▸ **TASK STATEMENT**
Set it all down exactly, every record and every line.

[Stored entries]
....................

(* ===== verification/Witnesses.v ===== *)
(** * Witnesses

    The theorems whose statements have hypotheses, applied at concrete inputs
    where the hypotheses hold. *)

From S2P Require Import Prelude Layout Records Common Json Utf8 Event Usdt Deserializer Lifecycle.
From S2P Require Import Sequencer Health Daemon Wire Bpf Task HookFacts Entries Rich RichFacts.
From S2P Require Import PathFacts Loss Raw ProcLifecycle Exec Tty Lsm Network Interleave Loader.
From S2P Require Import LoaderFacts Btf BtfFacts BtfFormat BtfSound UsdtProbes Demo.

Local Open Scope string_scope.
Local Open Scope Z_scope.
Local Open Scope list_scope.
#[local] Existing Instance identity_base64.

(** ** The daemon *)

(** An authoritative observation of process 5, started at 9. *)
Definition demo_observation : DecodedBehaviorEvent :=
  mkDecoded (mkEvent (mkHeader 1 1000 1 5 None "sh" (Some (mkProcessRef 5 9)) None None)
    (mkEventType "TRACEPOINT" "listen" "behavior") None None (Some 0)) Authoritative.

Lemma identity_diagnostics_bounded_witness :
  (length (List.filter is_identity_diag (observe_all synth_new [demo_observation]).2) <= 4)%nat.
Proof. apply (identity_diagnostics_bounded [demo_observation]). repeat constructor. Defined.

Lemma no_duplicate_start_witness :
  ~ synthesized demo_observation (observe_all (observe synth_new demo_observation).1 [demo_observation]).1.
Proof.
  apply (no_duplicate_start demo_observation [demo_observation] demo_observation (mkProcessRef 5 9));
    try reflexivity.
  constructor; [|constructor]. intros r' [= <-] _. split; reflexivity.
Defined.

Lemma rejection_reported_witness :
  contributes (fun n => n) (Raw []) synth_new 0 =
    (synth_new, 1, [deserialize_rejection_diagnostic 1 1]).
Proof.
  apply (rejection_reported (fun n => n) [] synth_new 0 "Event data too short");
    [reflexivity|unfold U64_MAX; lia].
Defined.

Lemma monitor_deltas_telescope_witness :
  reported "b" (monitor "tty" ["a"; "b"]
    [mkMonitorStep 1 [Some [0]; Some [1; 2]] (fun _ => true) false;
     mkMonitorStep 2 [None; Some [4; 2]] (fun _ => true) true]) = 6.
Proof.
  apply (monitor_deltas_telescope "tty" ["a"; "b"] 1 "b").
  - apply (bool_decide_unpack _). vm_compute. exact I.
  - reflexivity.
  - repeat constructor.
  - vm_compute. repeat split; discriminate.
Defined.

Lemma clean_exit_complete_witness :
  exists used rest cursor slots,
    [DRecv None; DProducers (Ok None)] = used ++ rest /\
    DRecv None ∈ used /\ DProducers (Ok cursor) ∈ used /\
    Ok (Some [3]) = Ok (Some slots) :> result (option (list Z)) /\ Ok tt = Ok tt :> result unit /\
    let out := (stream (fun n => n) (main_inputs [MShutdown] ++ drain_inputs used) synth_new 0).2 in
    [] = out ++ final_heartbeat 5 slots cursor (wrap 64 (len out)).
Proof.
  refine (clean_exit_complete (fun n => n) (fun _ _ => true) [MShutdown] [DRecv None; DProducers (Ok None)]
    (Ok (Some [3])) 5 (Ok tt) seq_new _). reflexivity.
Defined.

....................

▸ **EXERCISE ANSWER**
(* ===== verification/Witnesses.v ===== *)
(** * Witnesses

    The theorems whose statements have hypotheses, applied at concrete inputs
    where the hypotheses hold. *)

From S2P Require Import Prelude Layout Records Common Json Utf8 Event Usdt Deserializer Lifecycle.
From S2P Require Import Sequencer Health Daemon Wire Bpf Task HookFacts Entries Rich RichFacts.
From S2P Require Import PathFacts Loss Raw ProcLifecycle Exec Tty Lsm Network Interleave Loader.
From S2P Require Import LoaderFacts Btf BtfFacts BtfFormat BtfSound UsdtProbes Demo.

Local Open Scope string_scope.
Local Open Scope Z_scope.
Local Open Scope list_scope.
#[local] Existing Instance identity_base64.

(** ** The daemon *)

(** An authoritative observation of process 5, started at 9. *)
Definition demo_observation : DecodedBehaviorEvent :=
  mkDecoded (mkEvent (mkHeader 1 1000 1 5 None "sh" (Some (mkProcessRef 5 9)) None None)
    (mkEventType "TRACEPOINT" "listen" "behavior") None None (Some 0)) Authoritative.

Lemma identity_diagnostics_bounded_witness :
  (length (List.filter is_identity_diag (observe_all synth_new [demo_observation]).2) <= 4)%nat.
Proof. apply (identity_diagnostics_bounded [demo_observation]). repeat constructor. Defined.

Lemma no_duplicate_start_witness :
  ~ synthesized demo_observation (observe_all (observe synth_new demo_observation).1 [demo_observation]).1.
Proof.
  apply (no_duplicate_start demo_observation [demo_observation] demo_observation (mkProcessRef 5 9));
    try reflexivity.
  constructor; [|constructor]. intros r' [= <-] _. split; reflexivity.
Defined.

Lemma rejection_reported_witness :
  contributes (fun n => n) (Raw []) synth_new 0 =
    (synth_new, 1, [deserialize_rejection_diagnostic 1 1]).
Proof.
  apply (rejection_reported (fun n => n) [] synth_new 0 "Event data too short");
    [reflexivity|unfold U64_MAX; lia].
Defined.

Lemma monitor_deltas_telescope_witness :
  reported "b" (monitor "tty" ["a"; "b"]
    [mkMonitorStep 1 [Some [0]; Some [1; 2]] (fun _ => true) false;
     mkMonitorStep 2 [None; Some [4; 2]] (fun _ => true) true]) = 6.
Proof.
  apply (monitor_deltas_telescope "tty" ["a"; "b"] 1 "b").
  - apply (bool_decide_unpack _). vm_compute. exact I.
  - reflexivity.
  - repeat constructor.
  - vm_compute. repeat split; discriminate.
Defined.

Lemma clean_exit_complete_witness :
  exists used rest cursor slots,
    [DRecv None; DProducers (Ok None)] = used ++ rest /\
    DRecv None ∈ used /\ DProducers (Ok cursor) ∈ used /\
    Ok (Some [3]) = Ok (Some slots) :> result (option (list Z)) /\ Ok tt = Ok tt :> result unit /\
    let out := (stream (fun n => n) (main_inputs [MShutdown] ++ drain_inputs used) synth_new 0).2 in
    [] = out ++ final_heartbeat 5 slots cursor (wrap 64 (len out)).
Proof.
  refine (clean_exit_complete (fun n => n) (fun _ _ => true) [MShutdown] [DRecv None; DProducers (Ok None)]
    (Ok (Some [3])) 5 (Ok tt) seq_new _). reflexivity.
Defined.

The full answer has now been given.